Do not use Magnesium Sulfate in 5% Dextrose Injection with unapproved tocolytics (e.g., beta adrenergic agents such as terbutaline, or with calcium channel blockers such as nifedipine). Serious adverse events including pulmonary edema and hypotension have occurred [see Drug Interactions (7)].
Magnesium Sulfate in 5% Dextrose Injection contains aluminum that may be toxic (Magnesium Sulfate in 5% Dextrose Injection contains less than 25 mcg/L of aluminum). Aluminum may reach toxic concentrations with prolonged parenteral administration in patients with renal impairment.
Patients with renal impairment who receive parenteral concentrations of aluminum at greater than 4 to 5 mcg/kg/day, accumulate aluminum at concentrations associated with central nervous system and bone toxicity. Tissue loading may occur at even lower rates of administration.
Magnesium Sulfate in 5% Dextrose Injection is contraindicated in patients with known myasthenia gravis.
Use of magnesium sulfate in patients with underlying myasthenia gravis can precipitate a myasthenic crisis.
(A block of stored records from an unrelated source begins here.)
(* ===== verification/EventLog.v ===== *)
(** What the services promise each other. A service appends to the Event store through
    the interface [EventLogI], which states what an append does to the log of recorded
    Events, and reads what it appended through [EventReadI]. The in-memory store of
    [server/events/store.py] implements the first; a list of numbered Events, for the
    examples of the services, implements both. *)

From S2P Require Import Prelude Tx Canonical HashChain EventStore.
Open Scope Z_scope.

(** ** The log of recorded Events *)

Definition key_of (e : Event) : idem_key :=
  (e.(workspace_id), e.(actor_account_id), e.(idempotency_scope), e.(idempotency_key)).

Definition aggregate_of_request (r : AppendRequest) : ustr * ustr * ustr :=
  (r.(r_workspace_id), r.(r_aggregate_type), r.(r_aggregate_id)).

Definition in_stream (agg : ustr * ustr * ustr) (log : list Event) : list Event :=
  filter (fun e => aggregate_of e = agg) log.

(** The Event stores the request. *)
Record records (r : AppendRequest) (e : Event) : Prop := {
  rec_aggregate : aggregate_of e = aggregate_of_request r;
  rec_key : key_of e = request_key r;
  rec_type : e.(event_type) = r.(r_type) }.

(** Requests whose body has no floating-point number and nothing to encrypt: for
    them the hash of the body tells different bodies apart. *)
Definition plain (r : AppendRequest) : Prop :=
  no_floats (JObj r.(r_payload)) = true /\ r.(r_sensitive) = None.

Variant append_effect (log : list Event) (r : AppendRequest) (a : AppendResult) : list Event -> Prop :=
| effect_replayed e :
    a.(replayed) = true -> e ∈ log -> e.(event_id) = a.(a_event_id) -> records r e ->
    append_effect log r a log
| effect_recorded e :
    a.(replayed) = false -> e.(event_id) = a.(a_event_id) -> records r e ->
    e.(payload) = r.(r_payload) -> e.(aggregate_seq) = a.(a_aggregate_seq) ->
    a.(a_aggregate_seq) = Z.of_nat (length (in_stream (aggregate_of_request r) log)) + 1 ->
    (forall x, r.(r_expected_seq) = Some x -> x = a.(a_aggregate_seq)) ->
    append_effect log r a (log ++ [e]).

Class EventLogI (ES : Type) := {
  el_append : AppendRequest -> ES -> res (AppendResult * ES);
  el_log : ES -> list Event;
  el_ok : ES -> Prop;
  el_append_ok r s a s' : el_ok s -> plain r -> el_append r s = Ok (a, s') -> el_ok s';
  el_append_effect r s a s' :
    el_ok s -> plain r -> el_append r s = Ok (a, s') -> append_effect (el_log s) r a (el_log s') }.

Lemma in_stream_app agg l1 l2 : in_stream agg (l1 ++ l2) = in_stream agg l1 ++ in_stream agg l2.
Proof. apply filter_app. Qed.

Lemma in_stream_one agg e : in_stream agg [e] = if decide (aggregate_of e = agg) then [e] else [].
Proof. unfold in_stream. rewrite filter_cons, filter_nil. by case_decide. Qed.

(** ** The in-memory store behind the interface *)

Section memory.
Context (sha256_hex : list N -> ustr) (Hsha : forall b1 b2, sha256_hex b1 = sha256_hex b2 -> b1 = b2).
Context (now : ustr).

Definition memory_id (s : InMemoryEventStore) : ustr := str_int (Z.of_nat (length s.(events))).

Definition memory_append (r : AppendRequest) (s : InMemoryEventStore)
    : res (AppendResult * InMemoryEventStore) :=
  match append sha256_hex (memory_id s) now r s with
  | (s', Ok a) => Ok (a, s')
  | (_, Err e) => Err e
  end.
Definition mark_failed (max now : Z) (r : OutboxRow) (error : ustr) (db : Db) : Db :=
  let n := r.(attempts) + 1 in
  update_outbox r.(row_id) (fun x =>
    with_outcome (if max <=? n then DEAD else x.(o_status)) n
      (if max <=? n then x.(next_attempt_at) else now + seconds (backoff n)) (Some (take 500 error)) x.(sent_at) x) db.

Definition mark_sent (now : Z) (r : OutboxRow) (db : Db) : Db :=
  update_outbox r.(row_id) (fun x => with_outcome SENT (x.(attempts) + 1) x.(next_attempt_at) x.(last_error) (Some now) x) db.

Definition sent_request (ws actor : string) (r : OutboxRow) (notification : ustr) : AppendRequest := {|
  r_workspace_id := lit ws; r_aggregate_type := lit "notification"; r_aggregate_id := notification;
  r_type := lit "NOTIFICATION_SENT"; r_actor_account_id := lit actor;
  r_correlation_id := match jget "event_id" r.(o_payload) with
                      | Some v => text_of str_value (Some v) | None => lit r.(outbox_id) end;
  r_idempotency_scope := lit "notification:send"; r_idempotency_key := lit r.(outbox_id);
  r_payload := [(lit "notification_id", JStr notification);
                (lit "rule_id", JStr (text_of str_value (jget "rule_id" r.(o_payload))));
                (lit "recipient_account_id", JStr (text_of str_value (jget "recipient_account_id" r.(o_payload))));
                (lit "channel", JStr (text_of str_value (jget "channel" r.(o_payload))))];
  r_policy_version := lit "policy-v1"; r_channel_id := None; r_task_id := None; r_caused_by := None;
  r_expected_seq := None; r_sensitive := None; r_schema_version := 1 |}.

Definition notified (now : Z) (notification : ustr) (n : NotificationRow) : NotificationRow :=
  if bool_decide (n.(n_id) = notification) && String.eqb n.(n_status) "queued"
  then {| n_id := n.(n_id); n_status := "sent"; n_sent_at := Some now |} else n.

(** What follows a successful send; the number of Events appended. *)
Definition record_sent (ws actor : string) (now : Z) (r : OutboxRow) (db : Db) : res (Z * Db) :=
  let db := mark_sent now r db in
  match jget "notification_id" r.(o_payload) with
  | Some (JStr (c :: s)) =>
      if String.eqb r.(o_kind) "notification" then
        let notification := c :: s in
        let db := {| rows := db.(rows); next_row := db.(next_row);
                     notifications := map (notified now notification) db.(notifications); store := db.(store) |} in
        match el_append (sent_request ws actor r notification) db.(store) with
        | Ok (_, s') => Ok (1, {| rows := db.(rows); next_row := db.(next_row);
                                  notifications := db.(notifications); store := s' |})
        | Err e => if String.eqb e "IDEMPOTENCY_CONFLICT" then Ok (0, db) else Err e
        end
      else Ok (0, db)
  | _ => Ok (0, db)
  end.

(** The provider: the text of the exception it raised, if it did. *)
Context {P : Type} (send : ustr -> payload_t -> P -> P * option ustr).

Fixpoint deliver (ws actor : string) (max now : Z) (l : list OutboxRow) (p : P) (r : DrainResult) (db : Db)
    : P * res (DrainResult * Db) :=
  match l with
  | [] => (p, Ok (r, db))
  | row :: l =>
      match send row.(destination) row.(o_payload) p with
      | (p, Some error) =>
          let r' := if max <=? row.(attempts) + 1
            then {| sent := r.(sent); failed := r.(failed); dead := r.(dead) + 1; events_appended := r.(events_appended) |}
            else {| sent := r.(sent); failed := r.(failed) + 1; dead := r.(dead); events_appended := r.(events_appended) |} in
          deliver ws actor max now l p r' (mark_failed max now row error db)
      | (p, None) =>
          match record_sent ws actor now row db with
          | Ok (n, db) =>
              deliver ws actor max now l p {| sent := r.(sent) + 1; failed := r.(failed); dead := r.(dead);
                                             events_appended := r.(events_appended) + n |} db
          | Err e => (p, Err e)
          end
      end
  end.
(* ===== verification/BrainstormCommands.v ===== *)
(** The commands of a brainstorm session ([server/application/brainstorm.py]): start,
    join, contribute, pause, resume and close, with the turns they queue in the work
    inbox and the guidance they ask for through the notification outbox. A
    contribution beyond a limit is refused, and its session is paused in a
    transaction of its own. A handler reads the clock several times: [clk i] is its
    [i]-th reading. The closing document, whose failures are swallowed, is an argument;
    summaries and decisions are not modelled. *)

From S2P Require Import Prelude Tx Defaults Canonical Text HashChain Policy Catalog Authority EventStore EventLog Bus Outbox Inbox Brainstorm.
Open Scope Z_scope.

Definition upper_ascii (c : ascii) : ascii :=
  let n := N_of_ascii c in if ((97 <=? n) && (n <=? 122))%N then ascii_of_N (n - 32) else c.
Fixpoint upper (s : string) : string :=
  match s with EmptyString => EmptyString | String c s => String (upper_ascii c) (upper s) end.

Record StartBrainstorm := {
  sb_channel : string; sb_topic : ustr; sb_participants : list string; sb_limits : json; sb_id : option string }.

Record ContributeTurn := {
  ct_id : string; ct_body : ustr; ct_type : option string (* ASCII text *); ct_work_item : option string }.

Record CommandResult := {
  res_id : string; res_event : ustr; res_seq : Z; res_replayed : bool; res_data : list (ustr * json) }.

Definition exceeds (n : Z) (what : string) (limit : Z) : ustr :=
  str_int n ++ lit what ++ str_int limit.

(** The detail of a breach; the elapsed minutes with one decimal are rendered by [minutes_text]. *)
Definition breach_detail (minutes_text : Z -> ustr) (l : Limits) (s : TurnState) (c : BreachCode) : ustr :=
  match c with
  | MAX_CONSECUTIVE_EXCEEDED => exceeds (consecutive_after s) " consecutive turns exceeds " l.(max_consecutive)
  | TURNS_PER_AGENT_EXCEEDED => lit "turn " ++ exceeds (s.(ts_contributor) + 1) " exceeds " l.(turns_per_agent)
  | TOTAL_TURNS_EXCEEDED => lit "turn " ++ exceeds (s.(ts_total) + 1) " exceeds " l.(total_turns)
  | BUDGET_EXCEEDED => exceeds s.(ts_spent) " cost_units exceeds " l.(budget_cost_units)
  | TIME_LIMIT_EXCEEDED => minutes_text (s.(ts_now) - s.(ts_started)) ++ lit " minutes exceeds " ++ str_int l.(time_limit_minutes)
  end.

(** [merged.update(items)] *)
Definition dict_update (d items : list (ustr * json)) : list (ustr * json) :=
  foldl (fun d kv => if existsb (fun x => bool_decide (x.1 = kv.1)) d
                     then map (fun x => if bool_decide (x.1 = kv.1) then kv else x) d else d ++ [kv]) d items.

Section commands.
Context {ES : Type} {ELI : EventLogI ES} {W : Type}.
Context (sha256 : list N -> ustr) (isoformat_utc : Z -> ustr) (catalog : PolicyCatalog).
(** [documents.on_brainstorm_closed], any exception swallowed. *)
Context (on_brainstorm_closed : string -> W * ES -> W * ES).
(** [f"{elapsed:.1f}"] of a duration in microseconds, in minutes. *)
Context (minutes_text : Z -> ustr).

(** The store behind the interface the inbox asks for. *)
#[local] Instance inbox_store : EventStoreI ES := {|
  es_append := el_append; es_recorded _ _ := True;
  es_append_recorded _ _ _ _ _ := I; es_append_keeps _ _ _ _ _ _ _ := I |}.

Record Db := {
  tables : Tables;
  guidance : Outbox.Db unit;         (* delivery_outbox *)
  authority : Authority.Db;
  inbox : Inbox.Db (ES := ES);       (* with the audit rows and the Event store *)
  decisions : list string;           (* brainstorm_decisions: brainstorm_id *)
  world : W }.

Definition with_tables (t : Tables) (db : Db) : Db := {|
  tables := t; guidance := db.(guidance); authority := db.(authority); inbox := db.(inbox);
  decisions := db.(decisions); world := db.(world) |}.
Definition with_guidance (g : Outbox.Db unit) (db : Db) : Db := {|
  tables := db.(tables); guidance := g; authority := db.(authority); inbox := db.(inbox);
  decisions := db.(decisions); world := db.(world) |}.
Definition with_inbox (i : Inbox.Db) (db : Db) : Db := {|
  tables := db.(tables); guidance := db.(guidance); authority := db.(authority); inbox := i;
  decisions := db.(decisions); world := db.(world) |}.

Definition put_store (s : ES) (db : Db) : Db := with_inbox {|
  work_items := db.(inbox).(work_items); receipts := db.(inbox).(receipts);
  next_receipt_id := db.(inbox).(next_receipt_id); audit_events := db.(inbox).(audit_events); event_store := s |} db.

(** What a command draws from outside: its clock, the time of its authorizer and fresh ids. *)
Record Env := {
  clk : nat -> Z; authorized_at : Z; audit_id : string; work_item_hex : string; outbox_hex : string; new_id : string }.

Definition change (f : Tables -> Tables) : tx Db unit := modify (fun db => with_tables (f db.(tables)) db).
Definition try_change (f : Tables -> res Tables) : tx Db unit := fun db =>
  t ← f db.(tables); Ok (tt, with_tables t db).

(** ** Helpers *)

Definition _state (ctx : CommandContext) (id : string) : tx Db (BrainstormState * string) := fun db =>
  s ← require ctx.(ctx_workspace_id) id db.(tables);
  match db.(authority).(channel_ids) !! s.(st_row).(b_channel) with
  | Some c => Ok ((s, c), db)
  | None => Err "BRAINSTORM_NOT_FOUND"
  end.

(** [members.account_ref] with the agent of the account *)
Definition _account (ctx : CommandContext) (id : string) : tx Db PrincipalInfo := fun db =>
  match db.(authority).(accounts) !! id with
  | Some a => if String.eqb a.(workspace_uuid) ctx.(ctx_workspace_id) && String.eqb a.(principal_status) "ACTIVE"
              then Ok (a, db) else Err "ACCOUNT_NOT_FOUND"
  | None => Err "ACCOUNT_NOT_FOUND"
  end.

(** [members.channel_ref]: the id of the channel; [channel_ids] are the channels of the
    workspace of the command. *)
Definition channel_ref (channel : string) : tx Db string := fun db =>
  match find (fun kv => String.eqb kv.2 channel) (map_to_list db.(authority).(channel_ids)) with
  | Some kv => Ok (kv.1, db)
  | None => Err "CHANNEL_NOT_FOUND"
  end.

Definition permit (env : Env) (ctx : CommandContext) (permission action channel : string)
    : atx AuditRecord Db unit := fun db log =>
  let '(rows, r) := require_permission
    (Some (fun q => bus_require sha256 catalog env.(audit_id) db.(authority) env.(authorized_at) ctx.(ctx_principal).(p_account_id) q))
    (permission_request ctx permission (Some action) (Some channel)) [] in
  (log ++ rows, r ≫= fun _ => Ok (tt, db)).

Definition _facilitator_only (ctx : CommandContext) (s : BrainstormState) : tx Db unit :=
  guard_tx (negb (String.eqb s.(st_row).(facilitator) ctx.(ctx_principal).(p_account_uuid))) "BRAINSTORM_FACILITATOR_ONLY".

Definition stream_key (workspace id : string) : ustr * ustr * ustr := (lit workspace, lit "brainstorm", lit id).

Definition request (ctx : CommandContext) (scope key : string) (id event_type : string) (body : list (ustr * json))
    (channel : string) (seq : Z) : AppendRequest := {|
  r_workspace_id := lit ctx.(ctx_workspace_id); r_aggregate_type := lit "brainstorm"; r_aggregate_id := lit id;
  r_type := lit event_type; r_actor_account_id := lit ctx.(ctx_principal).(p_account_uuid);
  r_correlation_id := lit ctx.(ctx_correlation_id); r_idempotency_scope := lit scope; r_idempotency_key := lit key;
  r_payload := body; r_policy_version := lit "policy-v1"; r_channel_id := Some (lit channel); r_task_id := None;
  r_caused_by := None; r_expected_seq := Some seq; r_sensitive := None; r_schema_version := 1 |}.

Definition _append (ctx : CommandContext) (scope key id event_type : string) (body : list (ustr * json)) (channel : string)
    : tx Db AppendResult := fun db =>
  let s := db.(inbox).(event_store) in
  let seq := Z.of_nat (length (in_stream (stream_key ctx.(ctx_workspace_id) id) (el_log s))) + 1 in
  match el_append (request ctx scope key id event_type body channel seq) s with
  | Ok (a, s') => Ok (a, put_store s' db)
  | Err e => Err e
  end.

Definition _audit (ctx : CommandContext) (action id : string) (meta : list (ustr * json)) : tx Db unit :=
  zoom inbox with_inbox (append_audit {| ar_action := action; ar_target_id := id; ar_result := "OK"; ar_error_code := None;
    ar_actor_label := ctx.(ctx_principal).(p_account_id); ar_metadata := meta |}).

Definition turn_args (env : Env) (ctx : CommandContext) (s : BrainstormState) (channel agent : string) (p : Participant)
    (deadline : Z) : EnqueueArgs := {|
  q_workspace_id := ctx.(ctx_workspace_id); q_kind := "brainstorm_turn"; q_agent_id := agent;
  q_payload := turn_payload s channel p; q_deadline := deadline; q_expected_result_schema := "colab.work-result.v1";
  q_correlation_id := ctx.(ctx_correlation_id);
  q_idempotency_key := s.(st_id) +:+ ":turn:" +:+ int_text (s.(st_row).(turn_no) + 1);
  q_actor_account_id := ctx.(ctx_principal).(p_account_uuid); q_task_id := None; q_brainstorm_id := Some s.(st_id);
  q_secret_handles := None; q_work_item_id := None |}.

(** [n]: the readings of the clock before it. *)
Definition _deliver_next_turn (env : Env) (n : nat) (ctx : CommandContext) (id : string) : tx Db (option string) :=
  fresh ← _state ctx id;
  let s := fresh.1 in
  if negb (bool_decide (s.(st_row).(b_status) = OPEN)) then mret None
  else match next_agent s with
  | Some p =>
      match p.(p_agent) with
      | Some agent =>
          item ← zoom inbox with_inbox (Inbox.enqueue isoformat_utc env.(work_item_hex) (env.(clk) (S n))
                   (turn_args env ctx s fresh.2 agent p (env.(clk) n + seconds 600)));
          mret (Some item.(work_item_id))
      | None => mret None
      end
  | None => mret None
  end.

Definition _request_guidance (env : Env) (ctx : CommandContext) (s : BrainstormState) (channel reason : string)
    (detail event : ustr) (now : Z) : tx Db unit :=
  _ ← zoom guidance with_guidance (Outbox.enqueue env.(outbox_hex) {|
    e_workspace := ctx.(ctx_workspace_id); e_kind := "notification";
    e_destination := lit ("account:" +:+ s.(st_row).(facilitator));
    e_dedupe_key := lit ("bs-guidance:" +:+ s.(st_id) +:+ ":") ++ event;
    e_payload := [(lit "reason", jtext "BRAINSTORM_GUIDANCE_REQUESTED"); (lit "brainstorm_id", jtext s.(st_id));
                  (lit "reason_code", jtext reason); (lit "detail", JStr detail); (lit "topic", JStr s.(st_row).(b_topic));
                  (lit "channel_id", jtext channel)];
    e_source := Some event; e_next := now |});
  mret tt.

(** It reads the clock twice. *)
Definition _pause (env : Env) (n : nat) (ctx : CommandContext) (scope key : string) (s : BrainstormState)
    (channel reason : string) (detail : ustr) : tx Db AppendResult :=
  let now := env.(clk) n in
  a ← _append ctx scope key s.(st_id) "BRAINSTORM_PAUSED"
    [(lit "brainstorm_id", jtext s.(st_id)); (lit "reason_code", jtext reason); (lit "detail", JStr detail)]
    s.(st_row).(b_channel);
  _ ← change (set_status s.(st_id) PAUSED now (Some reason) (Some a.(a_event_id)));
  _ ← _request_guidance env ctx s channel reason detail a.(a_event_id) (env.(clk) (S n));
  _ ← _audit ctx "brainstorm.paused" s.(st_id) [(lit "reason_code", jtext reason)];
  mret a.

(** In a transaction of its own; another breach may have paused the session already. *)
Definition _pause_on_breach (env : Env) (ctx : CommandContext) (id reason : string) (detail : ustr) : tx Db unit := fun db =>
  match _state ctx id db with
  | Ok ((s, channel), _) =>
      if bool_decide (s.(st_row).(b_status) = OPEN) then
        match _pause env 1 ctx "brainstorm:contribute" (ctx.(ctx_idempotency_key) +:+ ":pause") s channel reason detail db with
        | Ok (_, db') => Ok (tt, db')
        | Err e => Err e
        end
      else Ok (tt, db)
  | Err e => if String.eqb e "BRAINSTORM_NOT_FOUND" then Ok (tt, db) else Err e
  end.

Definition result (id : string) (a : AppendResult) (data : list (ustr * json)) : CommandResult := {|
  res_id := id; res_event := a.(a_event_id); res_seq := a.(a_aggregate_seq); res_replayed := a.(replayed); res_data := data |}.

Definition replay (id : string) (a : AppendResult) : CommandResult := result id a [(lit "replayed", JBool true)].

Definition jwork (w : option string) : ustr * json :=
  (lit "next_work_item_id", match w with Some w => jtext w | None => JNull end).

(** ** Handlers *)

Definition role_of (a : PrincipalInfo) : string := if String.eqb a.(account_type) "agent" then "agent" else "human".
Definition verification_ids (events : list HashChain.Event) : list string :=
  omap (fun e => if String.eqb (text e.(event_type)) "TASK_VERIFICATION_STARTED"
                 then py_or (get_str e.(payload) "verification_id") None else None) events.

(** The Events [load_task] folds. *)
Definition task_events (ctx : CommandContext) (id : string) (db : Db) : list HashChain.Event :=
  let events := stream ctx "task" id db in
  events ++ concat ((fun v => List.filter (fun e => bool_decide (e.(HashChain.task_id) = Some (lit id)))
                                (stream ctx "verification_run" v db)) <$> verification_ids events).

Definition load_task (ctx : CommandContext) (id : string) : tx Db TaskState := fun db =>
  match stream ctx "task" id db with
  | [] => Err "TASK_NOT_FOUND"
  | _ => s ← fold id (task_event <$> task_events ctx id db); Ok (s, db)
  end.

Definition result_of (e : HashChain.Event) : AppendResult := result_of_event e true.

(** The Event this exact command already produced. *)
Definition same_command (ctx : CommandContext) (scope : string) (e : HashChain.Event) : bool :=
  bool_decide (e.(idempotency_scope) = lit scope) && bool_decide (e.(idempotency_key) = lit ctx.(ctx_idempotency_key)) &&
  bool_decide (e.(actor_account_id) = lit ctx.(ctx_principal).(p_account_uuid)).

Definition _replay_from_stream (ctx : CommandContext) (id scope : string) (db : Db) : option AppendResult :=
  result_of <$> find (same_command ctx scope) (stream ctx "task" id db).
Myasthenic crisis is a life-threatening condition characterized by neuromuscular respiratory failure. Symptoms of myasthenic crisis may include difficulty swallowing, ptosis, facial droop, weakness and/or difficulty breathing that may require intubation.
If myasthenic crisis is suspected, discontinue use of Magnesium Sulfate in 5% Dextrose Injection immediately. Secure the patient’s airway. Consider intensive care unit admission and elective intubation, if respiratory failure is anticipated. Once the airway is secure, confirm the diagnosis. Therapies include plasmapheresis and plasma exchange or intravenous immunoglobulin (IVIG) and immunomodulating therapy in addition to high-dose glucocorticoids.